How to Analyze Stratified Random Samples

In this lesson, we describe how to analyze survey data from stratified random samples.

Notation

The following notation is helpful, when we talk about analyzing data from stratified samples.

  • H: The number of strata in the population.
  • N: The number of observations in the population.
  • Nh: The number of observations in stratum h of the population.
  • Ph: The true proportion in stratum h of the population.
  • σ2: The known variance of the population.
  • σ: The known standard deviation of the population.
  • σh: The known standard deviation in stratum h of the population.
  • x: The sample estimate of the population mean.
  • xh: The mean of observations from stratum h of the sample.
  • ph: The proportion of successes in stratum h of the sample.
  • sh: The sample estimate of the population standard deviation in stratum h.
  • sh2: The sample estimate of the population variance in stratum h.
  • n: The number of observations in the sample.
  • nh: The number of observations in stratum h of the sample.
  • SD: The standard deviation of the sampling distribution.
  • SE: The standard error. (This is an estimate of the standard deviation of the sampling distribution.)
  • Σ: Summation symbol. ( To illustrate the use of the symbol, Σ xh = x1 + x2 + ... + xH-1 + xH )

How to Analyze Data From Stratified Samples

When it comes to analyzing data from stratified samples, there is good new and there is bad news.

First, the bad news.

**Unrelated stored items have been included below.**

(** * Airtime request bot (aitest.py): membership-gated interaction flow

    A shallow embedding of the handlers of [aitest.py] and of the three
    MongoDB collections they write, with the properties of the gated-flow
    state machine proved (or refuted) on it.

    The handlers are [async] functions that talk to three outside parties:
    the Telegram Bot API, the MongoDB store and the process (clock, random
    generator, logger).  They are embedded in a state-and-exception monad
    over a [World]: the stored documents, the answers the outside parties
    will give, and the chronological [trace] of every call a handler made.
    A handler is run sequentially from start to end; interleaving of several
    handlers is outside the model. *)

From Stdlib Require Import String Ascii List ZArith Arith Bool Lia DecimalString.
Import ListNotations.
Local Open Scope string_scope.
Local Open Scope Z_scope.

Set Implicit Arguments.

(** ** Python values used by the handlers *)

(** Exceptions that reach the model.  [TelegramError] carries the text the
    logger prints for it. *)
Inductive exn : Type :=
| AttributeError
| IndexError
| PyMongoError
| TelegramError (msg : string).

Inductive result (A : Type) : Type :=
| Ok (a : A)
| Raise (e : exn).
Arguments Ok {A} a.
Arguments Raise {A} e.

(** [str(n)] for a Python int. *)
Definition str (n : Z) : string := NilZero.string_of_int (Z.to_int n).

(** [s.split(sep)] for a one-character separator: always at least one part. *)
Fixpoint split (sep : ascii) (s : string) : list string :=
  match s with
  | EmptyString => [EmptyString]
  | String c s' =>
      if Ascii.eqb c sep then EmptyString :: split sep s'
      else match split sep s' with
           | [] => [String c EmptyString]
           | p :: ps => String c p :: ps
           end
  end.

(** [x in xs] for strings. *)
Definition str_in (x : string) (xs : list string) : bool :=
  existsb (String.eqb x) xs.

(** [datetime.now()] at the resolution the stored format keeps. *)
Record datetime : Type := mk_datetime {
  year : nat; month : nat; day : nat;
  hour : nat; minute : nat; second : nat
}.

Definition digits (n : nat) : string := NilZero.string_of_uint (Nat.to_uint n).

Fixpoint zeros (k : nat) : string :=
  match k with O => "" | S k' => "0" ++ zeros k' end.

(** Zero padding of a number to [width] characters, as the [%Y], [%m], [%d],
    [%H], [%M] and [%S] directives do. *)
Definition zpad (width n : nat) : string :=
  zeros (width - String.length (digits n)) ++ digits n.

(** [d.strftime('%Y-%m-%d %H:%M:%S')] *)
Definition strftime (d : datetime) : string :=
  zpad 4 (year d) ++ "-" ++ zpad 2 (month d) ++ "-" ++ zpad 2 (day d) ++ " " ++
  zpad 2 (hour d) ++ ":" ++ zpad 2 (minute d) ++ ":" ++ zpad 2 (second d).

(** Chronological order of two readings: lexicographic on the fields. *)
Fixpoint lex_leb (a b : list nat) : bool :=
  match a, b with
  | x :: a', y :: b' =>
      if Nat.ltb x y then true
      else if Nat.eqb x y then lex_leb a' b' else false
  | _, _ => true
  end.

Definition fields (d : datetime) : list nat :=
  [year d; month d; day d; hour d; minute d; second d].

Definition dt_leb (a b : datetime) : bool := lex_leb (fields a) (fields b).

(** ** Telegram objects *)

Record User : Type := mk_User {
  id : Z;
  username : option string;
  first_name : string;
  last_name : option string
}.

(** A message the bot received, or one of its own that carries a button. *)
Record Message : Type := mk_Message {
  chat_id : Z;
  message_id : Z;
  from_user : User
}.

Record CallbackQuery : Type := mk_CallbackQuery {
  cq_from_user : User;
  data : string;
  cq_message : Message
}.

(** An [Update] carries the optional parts the handlers read.  The library
    fills [message] only for an incoming chat message and [callback_query]
    only for a button press; the other one is [None]. *)
Record Update : Type := mk_Update {
  message : option Message;
  callback_query : option CallbackQuery
}.

(** [update.effective_user] *)
Definition effective_user (update : Update) : option User :=
  match message update with
  | Some m => Some (from_user m)
  | None =>
      match callback_query update with
      | Some q => Some (cq_from_user q)
      | None => None
      end
  end.

(** [context.args]; [context.bot] is the Bot API side of the [World]. *)
Record Context : Type := mk_Context { args : list string }.

Inductive ButtonAction : Type :=
| url (link : string)
| callback_data (payload : string).

Record InlineKeyboardButton : Type := mk_Button {
  label : string;
  action : ButtonAction
}.

Definition InlineKeyboardMarkup : Type := list (list InlineKeyboardButton).

(** A message the bot sent, as returned by [reply_text]. *)
Record SentMessage : Type := mk_Sent { sent_chat : Z; sent_id : Z }.

(** ** Stored documents *)

Record UserDoc : Type := mk_UserDoc {
  user_id : Z;
  doc_username : option string;
  doc_first_name : string;
  doc_last_name : option string;
  balance : Z;
  requests : Z;
  join_date : string
}.

Record AirtimeRequestDoc : Type := mk_AirtimeRequestDoc {
  req_user_id : Z;
  network : string;
  phone_number : string;
  amount : Z;
  req_status : string;
  req_timestamp : string
}.

Record TransactionDoc : Type := mk_TransactionDoc {
  tx_user_id : Z;
  tx_type : string;
  tx_amount : Z;
  tx_status : string;
  tx_timestamp : string
}.

Inductive Collection : Type := users_collection | airtime_requests_collection | transactions_collection.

Different sampling methods use different formulas to estimate population parameters and to estimate standard errors. The formulas that we have used so far in this tutorial work for simple random samples, but they are not right for stratified samples.

Now, the good news. Once you know the correct formulas, you can readily estimate population parameters and standard errors. And once you have the standard error, the procedures for computing other things (e.g., margin of error, confidence interval, and region of acceptance) are largely the same for stratified samples as for simple random samples. The next two sections provide formulas that can be used with stratified sampling. The sample problem at the end of this lesson shows how to use these formulas to analyze data from stratified samples.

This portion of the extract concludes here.